Task prompt:
Reproduce only the lines of the material below that start at the line containing "match fuel with" and stop at the line containing "Example Z_to_str_ex : Z_to_str". Keep both end lines.

Record excerpts:

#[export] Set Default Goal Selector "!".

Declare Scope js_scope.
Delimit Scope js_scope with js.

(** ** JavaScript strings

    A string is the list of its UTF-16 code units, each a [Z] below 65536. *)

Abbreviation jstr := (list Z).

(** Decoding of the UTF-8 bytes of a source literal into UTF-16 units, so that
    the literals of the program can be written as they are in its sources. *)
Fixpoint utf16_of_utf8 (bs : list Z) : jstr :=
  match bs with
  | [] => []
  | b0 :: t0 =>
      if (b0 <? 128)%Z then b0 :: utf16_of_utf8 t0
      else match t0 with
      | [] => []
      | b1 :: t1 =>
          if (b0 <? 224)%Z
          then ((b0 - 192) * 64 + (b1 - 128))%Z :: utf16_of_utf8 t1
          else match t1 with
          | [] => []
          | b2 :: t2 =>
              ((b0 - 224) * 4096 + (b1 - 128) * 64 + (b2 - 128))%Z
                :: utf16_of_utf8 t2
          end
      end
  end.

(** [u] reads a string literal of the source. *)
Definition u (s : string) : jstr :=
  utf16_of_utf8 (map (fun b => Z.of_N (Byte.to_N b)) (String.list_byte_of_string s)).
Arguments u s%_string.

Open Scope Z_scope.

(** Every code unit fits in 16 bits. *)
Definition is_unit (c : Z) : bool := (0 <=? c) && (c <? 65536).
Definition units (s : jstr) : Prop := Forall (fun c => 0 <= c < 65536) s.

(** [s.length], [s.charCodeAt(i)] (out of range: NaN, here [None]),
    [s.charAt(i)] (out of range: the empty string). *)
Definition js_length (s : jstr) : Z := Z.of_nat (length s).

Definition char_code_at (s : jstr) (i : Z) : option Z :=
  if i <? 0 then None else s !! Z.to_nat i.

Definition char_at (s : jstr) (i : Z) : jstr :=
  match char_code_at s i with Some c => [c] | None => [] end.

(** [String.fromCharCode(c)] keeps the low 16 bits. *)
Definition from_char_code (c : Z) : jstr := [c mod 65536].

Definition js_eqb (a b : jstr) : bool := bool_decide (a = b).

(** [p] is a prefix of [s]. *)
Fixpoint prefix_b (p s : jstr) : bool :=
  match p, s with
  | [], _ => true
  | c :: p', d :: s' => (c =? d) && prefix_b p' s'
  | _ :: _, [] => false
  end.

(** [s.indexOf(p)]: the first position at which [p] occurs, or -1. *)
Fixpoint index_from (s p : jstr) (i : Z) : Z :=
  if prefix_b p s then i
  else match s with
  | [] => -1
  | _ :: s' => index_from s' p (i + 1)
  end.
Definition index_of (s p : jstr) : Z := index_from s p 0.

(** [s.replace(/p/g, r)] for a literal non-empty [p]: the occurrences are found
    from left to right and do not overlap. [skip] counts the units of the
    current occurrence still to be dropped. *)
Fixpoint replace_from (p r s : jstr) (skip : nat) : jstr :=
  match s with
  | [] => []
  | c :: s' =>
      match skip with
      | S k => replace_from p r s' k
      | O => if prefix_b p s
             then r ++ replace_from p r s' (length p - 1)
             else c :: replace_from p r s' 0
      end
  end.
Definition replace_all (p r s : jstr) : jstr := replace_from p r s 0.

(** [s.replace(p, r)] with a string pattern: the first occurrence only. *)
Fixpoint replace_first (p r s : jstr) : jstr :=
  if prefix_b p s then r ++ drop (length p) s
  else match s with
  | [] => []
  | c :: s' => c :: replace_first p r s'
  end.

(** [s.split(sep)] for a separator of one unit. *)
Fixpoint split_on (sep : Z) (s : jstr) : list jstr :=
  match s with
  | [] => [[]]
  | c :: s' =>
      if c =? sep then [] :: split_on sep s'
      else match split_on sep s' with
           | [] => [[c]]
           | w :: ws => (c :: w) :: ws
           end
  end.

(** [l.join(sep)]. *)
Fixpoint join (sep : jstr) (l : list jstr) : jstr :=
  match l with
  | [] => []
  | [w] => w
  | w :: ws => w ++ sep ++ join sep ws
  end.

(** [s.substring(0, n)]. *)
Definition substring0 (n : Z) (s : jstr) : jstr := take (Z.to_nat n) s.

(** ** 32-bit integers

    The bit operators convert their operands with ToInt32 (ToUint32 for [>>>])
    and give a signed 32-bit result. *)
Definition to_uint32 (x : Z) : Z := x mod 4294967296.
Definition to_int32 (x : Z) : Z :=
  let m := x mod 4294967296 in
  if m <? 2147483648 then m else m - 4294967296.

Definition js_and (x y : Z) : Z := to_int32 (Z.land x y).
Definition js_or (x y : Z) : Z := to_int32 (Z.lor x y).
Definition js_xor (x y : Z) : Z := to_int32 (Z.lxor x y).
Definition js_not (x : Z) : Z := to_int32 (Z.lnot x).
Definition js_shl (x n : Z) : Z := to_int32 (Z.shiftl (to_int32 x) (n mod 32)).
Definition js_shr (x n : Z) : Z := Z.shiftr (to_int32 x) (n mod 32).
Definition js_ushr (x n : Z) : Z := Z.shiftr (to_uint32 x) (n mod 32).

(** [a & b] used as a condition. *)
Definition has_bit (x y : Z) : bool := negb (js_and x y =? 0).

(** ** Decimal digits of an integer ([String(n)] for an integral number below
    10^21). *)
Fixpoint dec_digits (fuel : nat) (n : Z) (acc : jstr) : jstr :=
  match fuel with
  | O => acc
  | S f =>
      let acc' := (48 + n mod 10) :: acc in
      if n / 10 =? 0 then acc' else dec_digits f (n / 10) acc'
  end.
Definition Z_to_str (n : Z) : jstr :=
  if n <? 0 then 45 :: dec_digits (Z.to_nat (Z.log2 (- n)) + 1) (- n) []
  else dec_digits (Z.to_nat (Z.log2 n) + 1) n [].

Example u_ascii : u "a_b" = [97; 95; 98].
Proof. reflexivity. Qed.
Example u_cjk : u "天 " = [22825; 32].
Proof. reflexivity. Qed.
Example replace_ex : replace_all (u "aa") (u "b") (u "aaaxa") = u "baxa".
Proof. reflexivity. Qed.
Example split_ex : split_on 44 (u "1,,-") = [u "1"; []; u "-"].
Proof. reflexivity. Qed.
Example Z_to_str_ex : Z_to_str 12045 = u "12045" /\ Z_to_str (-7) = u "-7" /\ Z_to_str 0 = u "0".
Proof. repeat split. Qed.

Reply:
  match fuel with
  | O => acc
  | S f =>
      let acc' := (48 + n mod 10) :: acc in
      if n / 10 =? 0 then acc' else dec_digits f (n / 10) acc'
  end.
Definition Z_to_str (n : Z) : jstr :=
  if n <? 0 then 45 :: dec_digits (Z.to_nat (Z.log2 (- n)) + 1) (- n) []
  else dec_digits (Z.to_nat (Z.log2 n) + 1) n [].

Example u_ascii : u "a_b" = [97; 95; 98].
Proof. reflexivity. Qed.
Example u_cjk : u "天 " = [22825; 32].
Proof. reflexivity. Qed.
Example replace_ex : replace_all (u "aa") (u "b") (u "aaaxa") = u "baxa".
Proof. reflexivity. Qed.
Example split_ex : split_on 44 (u "1,,-") = [u "1"; []; u "-"].
Proof. reflexivity. Qed.
Example Z_to_str_ex : Z_to_str 12045 = u "12045" /\ Z_to_str (-7) = u "-7" /\ Z_to_str 0 = u "0".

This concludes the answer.